At this point, one either can laugh or cry.  Fin stabilizers on cruise ships have almost nothing to do with the stability of the ship.  Then why are they called stabilizers? I don’t know. Why are movie “trailers” called trailers when they come before not after the movie? My guess is that  calling them  “gyroscopically controlled  hydrodynamic roll dampening fins” is too much of a mouthful.  Stabilizers, or whatever you might wish to call them, actively dampen the roll while the ship is moving. When the ship stops moving, they have no real function. They most assuredly do not provide any sort of stability to the ship, nor does the ship “depend on stabilizers” for stability. If you want to know more read this:  How Cruise Ship Stabilizers Work

The other topic that is not quite so foolish, but comes close, is the claim that modern cruise ships are too “top heavy.”  There is no question that cruise ships have more decks above the waterline than they used to.

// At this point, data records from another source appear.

(** Bytes stored into object [o] from [off] on. *)
Lemma load_store_below off bs mem mem' p n :
  store off bs mem = Some mem' -> p + n <= off -> load p n mem' = load p n mem.
Proof.
  intros Hs Hp. pose proof (store_length _ _ _ _ Hs) as Hl. apply store_Some in Hs as (H0 & H1 & ->).
  pose proof (zlen_nonneg bs). unfold load.
  rewrite Hl. destruct (Z.leb_spec 0 p), (Z.leb_spec 0 n); try done. cbn [andb].
  rewrite (proj2 (Z.leb_le _ _)) by lia. f_equal.
  unfold ztake, zdrop in *. rewrite drop_app_le by (rewrite length_take; unfold zlen in *; lia).
  rewrite take_app_le by (rewrite length_drop, length_take; unfold zlen in *; lia).
  rewrite skipn_firstn_comm, take_take. f_equal. lia.
Qed.

Lemma agree_store h o off bs mem mem' x :
  objs h !! o = Some mem -> store off bs mem = Some mem' ->
  (forall b, buf_of h x = Some b -> cb_obj b = o -> cb_last b <= off) -> agree h (set_obj o mem' h) x.
Proof.
  intros Ho Hs Hx. split; [done|]. intros b Hb. unfold buf_bytes. cbn.
  destruct (decide (cb_obj b = o)) as [He|Hne].
  - rewrite He, lookup_insert_eq, Ho. cbn. eapply load_store_below; [exact Hs|]. specialize (Hx b Hb He). lia.
  - by rewrite lookup_insert_ne.
Qed.

Lemma load_store_same off bs mem mem' :
  store off bs mem = Some mem' -> load off (zlen bs) mem' = Some bs.
Proof.
  intros (H0 & H1 & ->)%store_Some. rewrite <- (zlen_ztake off mem) at 1 by (pose proof (zlen_nonneg bs); lia).
  apply load_app.
Qed.
End Agree.

(** ** What the write filter leaves alone *)

Section Frame.
Context {W : Type} {PO : NgxPool W} {NB : NgxBuf} {CH : NgxChains W} {CO : NgxCore W} {PU : NgxPump W}
  {SP : NgxChainsSpec W} {PS : NgxPumpSpec W} {PL : NgxPumpLaws W}.
Implicit Types (d : bool) (s : wf W).

(** Only buffers numbered in [B] may differ, and only in [pos]; what is saved stays
    within [B]; no object changes and no input is consumed. *)
Record frame d (B : list Z) s s' : Prop := Frame {
  fr_objs : objs (wf_heap s') = objs (wf_heap s);
  fr_source : same_source (wf_world s) (wf_world s');
  fr_out i : ~ i ∈ B -> bufs (wf_heap s') !! i = bufs (wf_heap s) !! i;
  fr_used i b : bufs (wf_heap s) !! i = Some b -> in_file b = false ->
    exists p, bufs (wf_heap s') !! i = Some (b <| cb_pos := p |>);
  fr_pend : map l_buf (pend d s) ⊆ B -> map l_buf (pend d s') ⊆ B;
  fr_conn e : is_Some (conn_at e s) -> is_Some (conn_at e s');
}.

Lemma upd_pos_same b : b <| cb_pos := cb_pos b |> = b.
Proof. by destruct b. Qed.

More windage is not good for stability but to suggest that the additional decks are adding too much weight largely misses the point. The criticism is invariably based not on facts or stability calculations, but on visual inspection and/or gut feelings.  The facts are that passengers and the decks they occupy are relatively light. The additional space is primarily occupied by air.  Other types of ships also have significant windage, including car carriers and, of course, sailing ships.  Just like cruise ships, with a reasonable distribution of ballast, these ships can be stable as well.

The stability of the ship is not very mysterious. Intact stability is a function of the center of gravity of the ship, the center of buoyancy of the immersed hull, the moment of inertia of the water plane area, the ship’s displacement and the area under the righting arm curve.  None of this is all that complicated but it does not lend itself to snap judgments like, “gee, that ship looks too top heavy.”  And the ship’s stability does not have anything to do with the fin roll stabilizers.  I know that I have said that before, but it seems worth repeating.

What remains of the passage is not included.